Dans les jours qui suivent l’annonce du compromis, Romain et des membres du collectif s’attellent à boucler leur projet de reprise pour le présenter à la Safer et à la Draaf2 et demander à la préfecture d’intervenir. Ces démarches administratives sont accompagnées de manifestations de soutien. Tous les jours d’août ont lieu des rassemblements, marches, pique-niques, devant la Safer, la Draaf, la Région, la préfecture.

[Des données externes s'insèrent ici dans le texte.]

(* ===== verification/Prelude.v ===== *)
(** * A verification development for AppImageManager ([src/app.py])

    The program is one Python script, [src/app.py], that installs AppImage
    bundles for a user.  It keeps three file-system artefacts per
    installation (the bundle under [~/.appimages], a launcher script under
    [~/.local/bin], a desktop entry under [~/.local/share/applications]) and
    one JSON registry, [~/.appimage_installer_config.json], mapping launch
    commands to installation records.  Every sub-command ([add], [rm],
    [edit], [sync], [list]) is a straight-line procedure: load the registry,
    touch the file system, mutate the registry in memory, save it.

    ** The files, in dependency order

    - [Prelude] (this file): the state-and-exception monad [stm] in which
      every statement of the script is written (a statement that raises
      keeps the effects made before it), its notation [x <- m ;; k] in
      [py_scope], the error monad [E + A] with [x <-? m ;; k], the loops
      [st_iter] and [st_foldl], the inversion tactic [st_inv], the hint
      databases [appimg] and [io_rw], and shared string lemmas.
    - [PyDict]: Python's insertion-ordered [dict] as an association list
      ([dict_get], [dict_setitem], [dict_remove], [dict_delitem]), its
      invariant (distinct keys), its refinement into stdpp's [gmap]
      ([to_gmap]) and the setoid [dict_equiv] with [Proper] instances.
    - [PyStr]: the [str] methods the script calls on Latin-1 text
      ([lower], [replace], [int()], decimal printing, [rfind]).
    - [PyObj]: the values [json.load] builds ([pyval]), the exceptions
      ([exc]), and Python's dynamic operations on values as the script
      applies them ([in], [x[k]], [x[k] = v], [del], [.items()],
      truthiness, [str]/[repr]), each with the exception CPython raises.
    - [Json]: [json.dump(indent=2)] ([dumps]) and [json.load] ([loads], a
      recursive-descent parser with fuel the length of the text).
    - [PyPath]: [pathlib.PurePosixPath]: [Path(s)], [str(p)], [p / s],
      [.name], [.stem], [.suffix], [.parent], and the paths [Path(s)]
      builds ([path_wf]).
    - [Fs]: the file system as a [gmap] from resolved locations to inodes,
      Linux path resolution ([walk]), and the primitives the script calls
      with CPython 3.12's semantics: [exists], [unlink], [open('w')],
      [write], [read], [chmod], [Path.mkdir], [os.rename], [shutil.move],
      [shutil.which].
    - [FsWf]: the file system's invariant [fs_wf] (the root is a
      directory, every entry lies in one) and its preservation by every
      primitive, [os.rename] and [shutil.move] of whole directories
      included ([move_tree_lookup] describes a moved subtree).
    - [FsPost]: what the primitives leave behind: [grows] (nothing
      disappears, directories stay directories) for the creating
      primitives, [moved] for [os.rename] and [shutil.move] (the source
      subtree is found under the destination and nothing else changes),
      and [plain_path] (absolute, without [".."]), for which
      [Path.exists()] is presence of the path's components as a key.
    - [Glob]: [fnmatch] patterns and [Path.glob]'s selectors.
    - [Io]: the [world] (file system, environment, stdin, stdout), the
      monad [io] on it, [print], [input], [get_user_input] (lines 25-30),
      [Path.home()], the lifted primitives, and [preserves f m] (every run
      of [m] keeps [f] of the world) with its tactic [preserves_solve].
    - [Config]: [CONFIG_FILE], [load_config], [save_config] (lines
      10-22) against the interface [JsonCodec] (a [Class]: an encoder, a
      decoder and the round-trip law), implemented by [Json]; [registry w]
      is what [load_config] returns in [w].
    - [Commands]: one definition per function of the script, statement
      by statement: [sync_appimages], [select_appimage] (its loop
      [choose_loop]), [check_command_exists], [get_unique_command] (its
      loop [unique_loop]), [create_desktop_file], [add_appimage],
      [remove_appimage], [list_appimages], [edit_command].
    - [Main]: the parsed command line ([cli]), [main]'s dispatch and the
      exit status of a run.
    - [Argv]: [argparse] as lines 285-322 use it.  The parser is data
      ([top_actions], [sub_parsers], one [action] per [add_argument]), and
      [parse_args] is CPython 3.12.3's algorithm on it: [classify_args]
      ([_parse_optional]), [match_arguments_partial] (the nargs patterns
      matched with [re.match]'s backtracking), [consume_loop]
      ([_parse_known_args]), [take_action] and [get_values].  [main_ns]
      dispatches on the namespace (lines 324-333), and [script] is the
      process from [sys.argv[1:]].  Usage errors are [SystemExit 2],
      [-h] is [SystemExit 0].
    - [Invariant]: [keeps P m] (every run of [m] keeps [P] of the world),
      its tactic [keeps_solve], the interface [FsInvariant Q] (a [Class]:
      each primitive the script calls keeps the property [Q] of the file
      system), the theorem [keeps_main] that every sub-command keeps every
      such [Q], and its instance [fs_wf]: every run keeps the file system
      well formed.
    - [Modes]: the second instance, [modes_ok]: file modes stay nine
      permission bits; [0o666 & ~umask] has no execute bit.
    - [Process]: the script run again and again: [invoke] is one run of
      [run_argv] on any command line, with the files the previous run
      left and any input and environment; [keeps_main_ns] extends
      [keeps_main] to every namespace, so every [FsInvariant] holds along
      any sequence of runs ([session_holds]).
    - [Registry]: the contract of the sub-commands on the registry seen as
      a map ([reg_remove], [reg_assign], [reg_rename], [reg_sync_extends])
      and the refinement theorems.
    - [PostState]: the state a successful [add], [rm] or [edit] leaves
      (the files [add] creates exist, the bundle [rm] moves back is in
      [~/Downloads] and no longer where the record said, the launcher
      [edit] renames has its new name and the old one is gone), what
      [list] prints, and the error paths of [rm] and [edit] on missing
      files; the tactics [steps_inv], [wf_forward] and [exists_forward]
      follow a run statement by statement.
    - [Sync]: [sync] is idempotent: the frame of writing a file (no path
      resolves differently, no other path appears or disappears, no
      directory it is not in lists differently) shows that the second
      run sees what the first saw, and finds every command registered.
    - [RmError]: an [rm] that raises leaves the registry as it was: a
      frame argument ([agrees_above]) over each step of the run.
    - [Loops]: termination, soundness and progress of the two [while]
      loops.
    - [Scenarios]: a concrete machine, the runs the findings are about,
      the scenarios of the specification, and the witnesses.

    ** What is proved

    The theorems about the program, by group:
    - Refinement: a run of [rm], [edit], [add] that finishes normally
      stores the registry the contract describes ([Registry]); [sync]
      only adds records it rebuilt; [list] and [rm] of an unknown command
      change no file ([Commands]).
    - Command line: the line that asks for a [cli] parses back to it, so
      the process on that line is [main] on the [cli]; every namespace
      [parse_args] returns names one of the five sub-commands (an
      invariant of the parse state kept by every action); an unknown
      sub-command exits with status 2 and changes nothing; [-h] or an
      abbreviation of [--help] first exits with status 0 whatever
      follows; [add NAME -i ICON COMMAND] is rejected for every NAME,
      ICON and COMMAND ([Argv]).
    - Post-states: after a successful [add] the launcher, the desktop
      entry and the bundle exist where the new record says, and the
      launcher has mode [0o755] whatever the umask; after a successful
      [rm] without [-d] the bundle is back in [~/Downloads]; after a
      successful [edit] the launcher is renamed; [list] prints
      [command: app_name] for every registered command ([PostState]);
      a second [sync] stores the registry the first stored ([Sync]).
    - Error paths: [add] exits with status 1 and changes no file when
      nothing is selected, no bundle matching or the only one declined
      ([Main]); an [rm] that raises leaves the registry as it was, the
      command still registered ([RmError]); [rm] skips missing files and
      still succeeds; [edit] with a missing launcher raises
      [FileNotFoundError] and changes nothing ([PostState]); [edit c c]
      loses the record ([Registry]).
    - Round trip: [load_config] after [save_config] ([Config], for any
      lawful codec).
    - Loops: [get_unique_command] returns the first free name and never
      exhausts its fuel; [choose_loop] needs one round per line of input
      plus one, returns the bundle of the first valid answer after
      invalid ones and only then, and raises only [EOFError] ([Loops]).

    The library models carry their own lemmas, which the theorems above
    use: the dict refines [gmap] ([PyDict]); [json.loads] inverts
    [json.dump] ([Json]); [int(str(z)) == z] ([PyStr]); [Path(str(p)) == p]
    and every path [Path(s)], [/] and [.parent] build is well formed
    ([PyPath]); [Path.glob(f"{n}*.AppImage")] lists the entries named
    [n + ... + ".AppImage"] ([Glob]); the argparse loop ends within one
    round per argument, and its nargs matcher is [re.match]'s
    backtracking ([Argv]); every primitive keeps the file system a tree
    and the modes within nine bits, along any sequence of runs
    ([FsWf], [Modes], [Process]).

    The runs the findings are about are computed on a concrete machine
    in [Scenarios]: an empty answer to the new-command prompt, or a
    missing [~/Downloads], leave the installation half done; [force],
    and [edit] onto a registered command, orphan the previous install; a
    command with [".."] puts the launcher outside [~/.local/bin], up to
    the registry file itself.

    ** Fuel and bounds

    - [choose_loop] gets the number of lines on standard input plus one:
      every round reads a line or raises [EOFError]
      ([choose_loop_enough_fuel]).
    - [unique_loop] gets the number of entries of the file system plus
      one: every name it skips is an executable file whose last component
      is that name, so [n] skipped names are [n] distinct entries
      ([taken_bound]).
    - [loads] gets the length of the text plus one: each nesting level
      consumes a character.
    - [Path.mkdir(parents=True)] recurses on the number of components.
    - [consume_loop] gets the number of arguments plus one: every round
      consumes at least one argument ([consume_loop_enough]).

    ** What is not modelled

    - [argparse]'s help and usage texts, and the text of tracebacks:
      [-h] and usage errors are modelled by the exit status only, the
      world left as it was.  [HelpFormatter] wraps its text to the width
      [shutil.get_terminal_size()] reports ([COLUMNS], else the terminal
      of standard output), and names the program by [sys.argv[0]];
      neither is part of the world, so the text is not determined by
      what is modelled, and standard error is not modelled at all.  The release modelled is CPython
      3.12 before 3.12.7, whose fix of bpo-15112 lets a ['?'] positional
      wait for arguments after an option.
    - JSON numbers with a fraction or an exponent, and [\u] escapes above
      [0xFF]: [loads] rejects them (CPython would accept them).
    - Text outside Latin-1; symbolic links, ownership, and the meaning of
      permission bits other than the execute bits (modes are kept as
      integers); other processes, between runs or during one.
    - The order in which the operating system lists a directory: the
      model lists it in key order, and no theorem depends on the order.
    - [shutil.move]'s test that a directory is not moved into itself
      compares path strings; the model compares normalised components,
      identifying the root spellings ["/"] and ["//"]. *)

From stdpp Require Export base list option strings gmap pretty.
From Stdlib Require Export ZArith Ascii String.

Declare Scope py_scope.
Delimit Scope py_scope with py.
Open Scope py_scope.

Des manifestations festives et bon enfant qui ont le mérite de plaire aux médias locaux.

Le but de ces actions est de demander à l’État d’exercer son droit de préemption et d’étudier les deux projets à égalité. D’autant que le projet de la SCI des frères Mégard est un copié-collé soft du projet de l’association des Bouillons. Le fait qu’ils se soient montés en SCI entraîne qu’elle pourra revendre ses parts à Auchan, par exemple, qui de ce fait sera libre de faire ce qu’il entend. C’en sera fini de la vocation agricole du site.

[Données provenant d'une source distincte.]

(* ===== verification/Config.v ===== *)
(** * The registry file: [load_config] and [save_config]

    [CONFIG_FILE] is [Path.home() / ".appimage_installer_config.json"]
    (line 10).  [load_config] (lines 13-17) reads and decodes it when it
    exists and returns an empty dict otherwise; [save_config] (lines
    20-22) encodes the registry with [json.dump(indent=2)] and overwrites
    the file.

    The two functions depend on JSON only through the interface
    [JsonCodec]: an encoder, a decoder, and the law that decoding an
    encoded value gives it back.  The theorems of this file are proved
    against the interface; [Json] provides the instance [json_codec]
    ([dumps], [loads], [loads_dumps]). *)

From S2P Require Import Prelude PyDict PyStr PyObj Json PyPath Fs Glob Io.

Class JsonCodec : Type := {
  jc_dumps : pyval -> string;
  jc_loads : string -> option pyval;
  jc_roundtrip : forall v, pyval_wf v -> jc_loads (jc_dumps v) = Some v;
  jc_loads_wf : forall s v, jc_loads s = Some v -> pyval_wf v
}.

#[export] Instance json_codec : JsonCodec := {|
  jc_dumps := dumps;
  jc_loads := loads;
  jc_roundtrip := loads_dumps;
  jc_loads_wf := loads_wf
|}.

Section Config.
Context `{JsonCodec}.

(** [CONFIG_FILE], computed from [HOME] at start-up. *)
Definition config_path (e : env) : path :=
  path_of_string (expand_home (e_home e)) // ".appimage_installer_config.json".

Definition config_file : io path := io_query (fun w => inr (config_path (w_env w))).

(** [load_config()] *)
Definition load_config : io pyval :=
  cf <- config_file ;;
  b <- path_exists cf ;;
  if b then
    s <- read_text cf ;;
    io_lift (match jc_loads s with Some v => inr v | None => inl JSONDecodeError end)
  else ret (PDict []).

(** [save_config(config)] *)
Definition save_config (config : pyval) : io unit :=
  cf <- config_file ;;
  write_text cf (jc_dumps config).
End Config.

(** The registry a world holds: what [load_config] returns there. *)
Definition registry `{JsonCodec} (w : world) : outcome exc pyval := fst (load_config w).

Section ConfigLaws.
Context `{JsonCodec}.

Lemma config_file_run w : config_file w = (Ok (config_path (w_env w)), w).
Proof. reflexivity. Qed.

(** [load_config] only reads. *)
Lemma load_config_run w : load_config w = (registry w, w).
Proof.
  unfold registry, load_config, st_bind, path_exists, read_text, io_lift, io_query. simpl.
  destruct (fs_exists _ _ _); simpl; [|done].
  destruct (fs_read_text _ _ _); simpl; [done|]. by destruct (jc_loads _).
Qed.

(** The registry depends on the file system and the environment only. *)
Lemma registry_same w1 w2 :
  w_fs w1 = w_fs w2 -> w_env w1 = w_env w2 -> registry w1 = registry w2.
Proof.
  destruct w1, w2; simpl. intros -> ->.
  unfold registry, load_config, st_bind, path_exists, read_text, io_lift, io_query, w_cwd. simpl.
  destruct (fs_exists _ _ _); simpl; [|done].
  destruct (fs_read_text _ _ _); simpl; [done|]. by destruct (jc_loads _).
Qed.

Lemma registry_write_out w s : registry (write_out w s) = registry w.
Proof. by apply registry_same. Qed.

Lemma registry_with_stdin w l : registry (with_stdin w l) = registry w.
Proof. by apply registry_same. Qed.

(** What [json.load] returns has unique keys in every dict. *)
Lemma registry_wf w v : registry w = Ok v -> pyval_wf v.
Proof.
  unfold registry, load_config, st_bind, path_exists, read_text, io_lift, io_query. simpl.
  destruct (fs_exists _ _ _); simpl; [|intros [= <-]; apply pyval_wf_dict; split; constructor].
  destruct (fs_read_text _ _ _); simpl; [done|].
  destruct (jc_loads _) eqn:Hl; simpl; [intros [= <-]|done]. by eapply jc_loads_wf.
Qed.

(** Without a registry file the registry is empty. *)
Lemma registry_missing w :
  fs_exists (w_fs w) (w_cwd w) (config_path (w_env w)) = false -> registry w = Ok (PDict []).
Proof. intros He. unfold registry, load_config, st_bind, path_exists, io_query. simpl. by rewrite He. Qed.

(** [load_config] raises only the errors of reading and decoding the
    file, never [SystemExit]. *)
Lemma registry_not_exit w e : registry w = Raise e -> forall z, e <> SystemExit z.
Proof.
  unfold registry, load_config, st_bind, path_exists, read_text, io_lift, io_query. simpl.
  destruct (fs_exists _ _ _); simpl; [|done].
  unfold fs_read_text. destruct (fs_resolve _ _ _) as [e'|k] eqn:Hr; simpl.
  - intros [= <-] z. apply fs_resolve_err in Hr as (s & [-> | ->]); done.
  - destruct (w_fs w !! k) as [[d ?|]|]; simpl; [destruct (jc_loads d); simpl|..]; intros [= <-]; discriminate.
Qed.

(** After [save_config(config)], the registry is [config]. *)
Lemma registry_after_save v w w' :
  pyval_wf v -> save_config v w = (Ok tt, w') -> registry w' = Ok v.
Proof.
  intros Hwf. unfold save_config. rewrite (st_bind_ok _ _ _ _ _ (config_file_run w)).
  rewrite write_text_update, io_update_run.
  destruct (fs_write_text _ _ _ _ _) as [e|m'] eqn:Hw; intros [= <-].
  destruct (fs_read_after_write _ _ _ _ _ _ Hw) as [Hr He].
  unfold registry, load_config, st_bind, path_exists, read_text, io_lift, io_query. simpl.
  unfold w_cwd in *. simpl. rewrite He. simpl. rewrite Hr. simpl. by rewrite jc_roundtrip.
Qed.

(** C5: what [save_config] wrote, [load_config] reads back, for any JSON
    codec whose decoder inverts its encoder. *)
Theorem save_load_config v w w' :
  pyval_wf v -> save_config v w = (Ok tt, w') -> load_config w' = (Ok v, w').
Proof. intros Hwf Hs. rewrite load_config_run. by rewrite (registry_after_save v w w'). Qed.
End ConfigLaws.

#[export] Hint Rewrite @registry_write_out @registry_with_stdin : io_rw.

Lemma keeps_env_load_config `{JsonCodec} : keeps_env load_config.
Proof. unfold load_config, config_file. preserves_solve. Qed.

Lemma keeps_env_save_config `{JsonCodec} c : keeps_env (save_config c).
Proof. unfold save_config, config_file. preserves_solve. Qed.

#[export] Hint Resolve keeps_env_load_config keeps_env_save_config : appimg.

Cela montre aussi comment fonctionne la gouvernance foncière des terres agricoles. Les organismes comme la Safer, qui gère des fonds publics, sont trustés par la FNSEA et les gros propriétaires terriens qui se distribuent les terres en fonction de leurs envies, comme sous l’Ancien Régime. Cela voudra dire aussi que les alternatives en milieu capitaliste défrichent le terrain (ici, c’est le cas de le dire) et que ce sont presque toujours les promoteurs et les marchands qui en retirent tous les avantages. Les occupants ont demandé que la région et les élus PS se positionnent. La réponse a été rapide et brutale  : le matin du 19 août, des cars de policiers sont arrivés pour déloger les occupants. Depuis, Auchan a repris les lieux, fait creuser des tranchées, entouré les 4 hectares de clôtures de 2 mètres de haut et placé des vigiles avec des chiens. Il ne manque plus que des miradors. «  Les Bouillons sont en prison », clament les « zadistes ».

Aussitôt expulsés, les occupants ont monté un camp sur le terrain qui jouxte la ferme. Un village de toiles et de bois, avec des stands pour continuer la résistance. Une structure d’une efficacité organisationnelle qu’on avait déjà vue à l’œuvre, lorsqu’une ZAD avait été mise en place pour plusieurs jours devant le palais de justice de Rouen, après la mort de Rémi Fraisse.

Dimanche 23 août, la police accueillait une nouvelle marche pacifiste à coups de matraques et de lacrymogène. Le lendemain, à l’heure où je termine cet article, alors que l’orage n’avait pas découragé les occupants, ceux-ci ont été sommés de quitter les lieux (sous peine d’une astreinte financière de 1 000 euros par jour). Ce qu’ils ont fait avec sagesse, juste avant l’arrivée des flics. L’ordre règne à Mont-Saint-Aignan. Ou presque, un nouveau camp est en train de se monter plus loin.


1 2015. Note du webmaster.

2 Société d’aménagement foncier et d’établissement rural et Direction régionale de l’agriculture, de l’alimentation et des forêts.